On April 3, 2019, NELA and The NELA Institute jointly filed an amicus brief with the U.S. Supreme Court, urging the Court to rule that Title VII’s administrative-exhaustion requirement is a waivable claim-processing rule and not a jurisdictional prerequisite to suit. This case arose after employee Lois M. Davis filed an internal complaint alleging sexual harassment and assault by an individual in her department, who was investigated and eventually resigned. Soon thereafter, her supervisor, a friend of the alleged harasser, retaliated against Ms. Davis. When he required her to work on a Sunday—a time she had requested off for religious observance—she declined and was fired. Prior to her termination, Ms. Davis filed an official charge with the Texas Workforce Commission, a state agency with a work-sharing agreement with the EEOC, alleging sexual harassment and retaliation. After being fired, Ms. Davis amended her intake questionnaire, but not her charging document, to include religious discrimination.
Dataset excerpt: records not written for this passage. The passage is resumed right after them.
(** Bundles, which need no path, are taken for duplicates of each other. *)
Lemma bundles_collapse pt1 pt2 p1 p2 i1 i2 m1 m2 :
  attestation_loop (mkAttestationOptions [] [] false true)
    [mkAttestation AttestationKindBundle pt1 EmptyString p1 i1 m1; mkAttestation AttestationKindBundle pt2 EmptyString p2 i2 m2] ∅ []
  = Ok [mkAttestation AttestationKindBundle pt1 EmptyString p1 i1 m1].
Proof. reflexivity. Qed.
Ms. Davis proceeded to take all her claims to court and went all the way through the summary judgment phase, including her appeal to the 5th Circuit (which she won) and Fort Bend County’s petition for cert. (which the Supreme Court denied). It was only then, some five years after the litigation began, that the county asserted for the first time that Davis had failed to exhaust her administrative remedies by failing to reference religious discrimination on the correct state agency form. In our amicus brief, NELA and The NELA Institute argued, inter alia, that because filing a charge with the EEOC is complicated and most employees who file are laypersons who will file their charges without the assistance of counsel, a more flexible approach to administrative exhaustion is not only justified, but necessary to serve the public interest of effectively eliminating discrimination in the workplace.
Professor Michael L. Foreman and the Penn State Law Civil Rights Appellate Clinic served as principal drafters of the brief.